滿文老檔 · 第三冊 癸丑年至甲寅年
第三冊 癸丑年至甲寅年
同丑年十二月,聰睿恭敬汗其諸子及所擢用之諸大臣曰:「為國之道,以何為貴?在於謀事公信,法度嚴明也。其棄良謀、慢法度之人,無益於此道,乃國家之鬼祟也!即以我自身而論之,我之所言,豈能儘是?倘有不當處,勿顧情面。一人之所慮,不如爾眾人之所思更甚切當。故爾諸子及眾大臣當以眾人之見識直陳之。」
同年,以若徵國人糧賦,則國人受苦。逐令各牛錄出男丁十人、牛四頭,始於荒地耕種之。自是免徽國人糧賦,國人遂無憂苦。糧儲轉為豐足,於是建造糧庫。此前從無糧庫。
同年六月,發兵四百隨同大臣額亦都巴圖魯,往取葉赫遊牧蒙古馬一百匹、羊五百隻攜歸。
聰睿恭敬汗荷蒙天恩,集成大業,執金國之政。聰睿恭敬汗思慮之:「我若無子,夫復何言!今我欲令諸子掌政。若令長子當政,而長子自幼心胸狹窄,並無治國寬大之心懷。倘令其弟當政,但焉能棄其兄而令其弟執政?為父我若薦用長子,使之專主大國、執掌大政,或可棄其偏心而存公誠之心耳。」遂令長子阿爾哈圖圖門執政。然執政之長子,並未以公誠之心治理父汗交付之大國。結怨於所擢用之身同父汗之五大臣,使之彼此不睦。施虐於聰睿恭敬汗愛如心肝之四子,並脅其眾弟曰:「爾等發誓:不拒兄言,不將我之所言告於父汗。」即遂令望夜星誓之。又曰:「父汗曾賜爾等財帛良馬,父汗故後,其賜與爾等之財帛馬匹,則豈不廢之?再者,凡與我不睦之諸弟及眾大
臣,待我即位後皆誅之!」其如此虐待四兄弟及五大臣,聰睿恭敬汗並不知曉。四兄弟及五大臣商議:「我等如此受侮,而汗弗知。若告於汗,又畏於執政之阿爾哈圖圖門。因掌政之主而懼怕之,我等將有何生路?汗故後,彼即不養我等矣!莫如將我等無以為生之苦,告知汗後而死。」遂告於汗。汗曰:「爾等口述之言,我如何記之?作書呈來。」四兄弟、五大臣遂將被虐情形,各繕一書,呈汗。汗執其文,謂長子曰:「此乃爾四弟、五大臣控告爾之文書,著爾閱之。長子,爾若自以為是,亦可上
書辯駁。」長子答曰:「我無言可辯。」聰睿恭敬汗遂曰:「爾若無言可辯,是爾之過也。將國政移交與爾,並非為父我年老不能從戎征戰,或不能審理國務之故也!為父我若令親生諸子掌政,國人聞之,或不諸子棄其父而主國當政之議。
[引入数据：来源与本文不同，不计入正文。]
Lemma trampoline_op_repr w fs op :
  trampolines_repr w fs ->
  exists w', do_trampoline_op op w = Done (snd (spec_trampoline_op op fs)) w' /\
    trampolines_repr w' (fst (spec_trampoline_op op fs)).
Proof. intros Hr. destruct op; [by apply add_trampoline_repr | by apply remove_trampoline_repr]. Qed.

(** Trampolines that leave the list and the memory alone are called in order. *)
Lemma notify_loop_calls fuel w node ns context type text :
  mem_wf (mem w) -> tseg (mem w) node ns 0 -> (length ns < fuel)%nat ->
  (forall f w1, mem w1 = mem w -> exists w2, trampoline_body f context type text w1 = Done tt w2 /\
    mem w2 = mem w1) ->
  exists w', notify_loop fuel node context type text w = Done tt w' /\
    call_all (map snd ns) context type text w = Done tt w' /\ mem w' = mem w.
Proof.
  revert fuel w node. induction ns as [|[p f] ns IH]; intros fuel w node Hwf Hc Hf Hb;
    (destruct fuel as [|fuel]; [cbn in Hf; lia|]); cbn [notify_loop].
  - rewrite Hc. by exists w.
  - destruct Hc as (-> & Hg & next & Ho & Hc). rewrite (owns_pos _ _ _ Hwf Ho). cbn [negb].
    destruct (Hb f w eq_refl) as (w1 & E1 & M1).
    assert (Hload : forall v : world E, mem v = mem w -> in_mem (load_tramp p) v = Done (f, next) v).
    { intros v Hv. rewrite (in_mem_done _ v (f, next) (mem w)).
      - by rewrite <- Hv, set_mem_id.
      - rewrite Hv. by apply load_tramp_owns. }
    rewrite (bind_done _ _ _ _ _ (Hload w eq_refl)). cbn [fst].
    rewrite (bind_done _ _ _ _ _ E1), (bind_done _ _ _ _ _ (Hload w1 M1)). cbn [snd].
    destruct (IH fuel w1 next) as (w' & Hrun & Hcall & Hm); rewrite ?M1; auto; [cbn in Hf; lia|].
    exists w'. split; [done|]. split; [|by rewrite Hm].
    cbn [map snd call_all]. by rewrite (bind_done _ _ _ _ _ E1).
Qed.

Lemma trampolines_repr_frame w w' fs :
  trampolines_repr w fs -> mem_wf (mem w') -> mem_config_eq (mem w) (mem w') ->
  heap (mem w') = heap (mem w) -> trampoline_front w' = trampoline_front w -> trampolines_repr w' fs.
Proof.
  intros [Hwf Hs (ns & Hc & Hns & Hnd)] Hwf' Hcfg Hh Hf. constructor; [done | by eapply mem_serving_config |].
  exists ns. split; [|done]. rewrite Hf. apply (tseg_frame (mem w)); [done | by destruct Hcfg |].
  intros p _. by rewrite Hh.
Qed.

(** Releasing a string leaves the trampolines alone. *)
Lemma trampolines_repr_release w w' fs a bs :
  trampolines_repr w fs -> mem_wf (mem w') -> mem_config_eq (mem w) (mem w') ->
  owns (mem w) a (BStr bs) -> heap (mem w') = delete a (heap (mem w)) ->
  trampoline_front w' = trampoline_front w -> trampolines_repr w' fs.
Proof.
  intros [Hwf Hs (ns & Hc & Hns & Hnd)] Hwf' Hcfg Ho Hh Hf.
  constructor; [done | by eapply mem_serving_config |].
  exists ns. split; [|done]. rewrite Hf. apply (tseg_frame (mem w)); [done | by destruct Hcfg |].
  intros p Hp. rewrite Hh, lookup_delete_ne; [done|]. intros <-.
  destruct (tseg_live _ _ _ _ _ Hc Hp) as (f & n & Hn). unfold owns in *. congruence.
Qed.

(** A state that differs at most in what the outside world sees. *)
Definition quiet w w' : Prop := w' = set_env (env w') (set_trace (trace w') w).

(** The text is NULL or a string. *)
Definition readable (m : memory) (text : Z) : Prop :=
  text = 0 \/ exists s, read_cstr text m = Done s m.

Lemma quiet_trans w1 w2 w3 : quiet w1 w2 -> quiet w2 w3 -> quiet w1 w3.
Proof. unfold quiet. intros H1 H2. rewrite H2, H1. done. Qed.

Lemma quiet_mem w w' : quiet w w' -> mem w' = mem w.
Proof. intros ->. done. Qed.

(** ** Properties *)

(** C38: The trampoline list behaves as a list of functions, newest first: any
    sequence of additions and removals, from a well-formed list, answers what
    the specification answers (a NULL function is [SUBSTANCE_CONNECTOR_INVALID],
    and so is the removal of an absent one), removes exactly the newest
    registration of a function, and ends in a well-formed list of the
    specified functions.  A function that was added twice is therefore still called
    after one removal, although [callbacks.h] says of a removed trampoline that it
    will no longer be called. *)
Theorem trampolines_refine_list (w : world E) (fs : list Z) (ops : list trampoline_op)
    (Hr : trampolines_repr w fs) :
  exists w', do_trampoline_ops ops w = Done (snd (spec_trampoline_ops ops fs)) w' /\
    trampolines_repr w' (fst (spec_trampoline_ops ops fs)).
Proof.
  revert w fs Hr. induction ops as [|op ops IH]; intros w fs Hr; [by exists w|].
  destruct (trampoline_op_repr w fs op Hr) as (w1 & E1 & Hr1).
  cbn [do_trampoline_ops spec_trampoline_ops].
  destruct (spec_trampoline_op op fs) as [fs1 r]. cbn [fst snd] in *.
  destruct (IH w1 fs1 Hr1) as (w2 & E2 & Hr2).
  destruct (spec_trampoline_ops ops fs1) as [fs2 rs]. cbn [fst snd] in *.
  exists w2. split; [|done]. by rewrite (bind_done _ _ _ _ _ E1), (bind_done _ _ _ _ _ E2).
Qed.

(** Notifying calls every registered function exactly once, newest first,
    with the given context, type and text, as long as the functions leave the
    library's memory alone. *)
Theorem notify_calls_all (w : world E) (fs : list Z) (context : Z) (type : uuid) (text : Z)
    (Hr : trampolines_repr w fs)
    (Hb : forall f w1, mem w1 = mem w ->
      exists w2, trampoline_body f context type text w1 = Done tt w2 /\ mem w2 = mem w1) :
  exists w', connector_notify_trampolines context type text w = Done SUBSTANCE_CONNECTOR_SUCCESS w' /\
    call_all fs context type text w = Done tt w'.
Proof.
  destruct Hr as [Hwf Hs (ns & Hc & <- & Hnd)].
  destruct (notify_loop_calls (list_fuel w) w (trampoline_front w) ns context type text)
    as (w' & Hrun & Hcall & _); auto.
  - pose proof (tseg_size _ _ _ _ Hc Hnd). unfold list_fuel. lia.
  - exists w'. split; [|done]. unfold connector_notify_trampolines, bind. cbn [gets].
    by rewrite Hrun.
Qed.

(** Shutting the list down releases its nodes. *)
Lemma shutdown_loop_releases fuel w node ns :
  mem_wf (mem w) -> tseg (mem w) node ns 0 -> NoDup (map fst ns) -> (length ns < fuel)%nat ->
  exists m', shutdown_trampolines_loop fuel node w = Done tt (set_mem m' w) /\
    released (map fst ns) (mem w) m'.
Proof.
  revert fuel w node. induction ns as [|[p f] ns IH]; intros fuel w node Hwf Hc Hnd Hf;
    (destruct fuel as [|fuel]; [cbn in Hf; lia|]); cbn [shutdown_trampolines_loop].
  - rewrite Hc. exists (mem w). split; [by rewrite set_mem_id | by apply released_nil].
  - destruct Hc as (-> & _ & next & Ho & Hc). apply NoDup_cons in Hnd as [Hp Hnd].
    rewrite (owns_pos _ _ _ Hwf Ho). cbn [negb].
    rewrite (bind_done _ _ _ _ _ (in_mem_done _ w _ _ (load_tramp_owns _ _ _ _ Hwf Ho))), set_mem_id. cbn [snd].
    rewrite (bind_done _ _ _ _ _ (in_mem_done _ w _ _ (connector_free_owns _ _ _ Hwf Ho))).
    destruct (IH fuel (set_mem (free_cell p (mem w)) w) next) as (m' & Hrun & Hrel);
      [by apply free_cell_wf | | done | cbn in Hf; lia |].
    { apply (tseg_frame (mem w)); [done | done |]. intros a Ha. cbn. apply lookup_delete_ne. by intros <-. }
    exists m'. split; [exact Hrun|].
    by apply (released_trans [p] _ _ (free_cell p (mem w))); [apply released_free_cell|].
Qed.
然我不顧國人議論,仍令爾掌政權矣!夫掌政之國主、汗、貝勒,須寬大為懷,秉公治國。如此虐待同父所生之四弟及為父我擢用之五大臣,使彼此不睦,安容爾執政耶?使爾同母所生之二子執政,賜國人過半。乃因多與兄長,弟雖不得,可向兄長求取,兄長不與則亦可強取之;若少與兄長,多與眾弟,則為兄者不應求乞於諸弟。故賜爾同母所生之長兄第二子各國人五千戶、牧群八百、銀一萬兩、敕書八十道。至我愛妻所生諸子,所賜國人、
敕書等諸物,皆已從減。然爾所得如此之多,尚不知足,竟揚言攫取諸弟所得微薄之財物,欲殺與爾不睦之諸弟及眾大臣。離間四兄弟、五大臣,使之彼此不睦,強迫諸弟各處立誓,不得將邪惡小人之心告於父。爾若以所得國人、牧群、財物為少而持偏狹之心,則將給爾之國人、牧群等諸物皆與諸弟合而均分之。」其後,秋征烏拉時,知長子心胸狹窄、不可置信,遂命留其同母弟古英巴圖魯貝勒守城。又,春征烏拉時,仍不信其長子,命其二弟莽古爾泰台吉、四貝勒留守。二征烏拉,均未准長子從征,使之留於家中。於是長子與其四僚友商議曰:「若以我國人與諸弟平分,我即死矣,爾等顧與我同死乎?」四僚友答曰:「貝勒若死,則我等亦隨爾死。」父汗率兵往征烏拉後,長子不但不為父汗與勢均力敵之大國相戰之成敗而憂慮,竟將出征之父汗、諸弟及五大臣等書於咒文,望天地焚之。且與僚友曰:「願出戰之我軍為烏拉擊敗。被擊敗時,我將不容父及諸弟入城。」如此詛咒。書此咒文者自思道:「此焚咒文一事,終將為汗所知也。聞知後必將我當眾殺死,而我貝勒又曾云:所言若損及其生計即死等語,莫如於貝勒父之前我先死之矣。」遂遺書自縊而死。此人既亡,曾言隨貝勒同死之三人畏之,遂告曰:「聲言隨貝勒同死者屬實,書咒文焚燒者亦屬實,所出種種惡言,及俱系屬實。」汗欲殺長子,又恐後生諸子引以為例,故未殺之。於丑年三月二十六日,長子阿爾哈圖圖門三十四歲時,幽於木柵高牆內以居。昔聰睿恭敬汗之弟達爾漢巴圖魯貝勒,嘗怨恨其兄,經兄汗怒斥後,始有反省之舉。先因弟為非做惡,聰睿恭敬汗盡奪其國人,僚友。後弟貝勒因自釋過愆,聰睿恭敬汗復以所奪國人,僚友盡行歸還,仍照舊例恩養之。而聰睿恭敬汗之長子阿爾哈圖圖門,仍懷惡意,拒不反省,惟恐日後為害國政,故幽於木柵高牆內以居。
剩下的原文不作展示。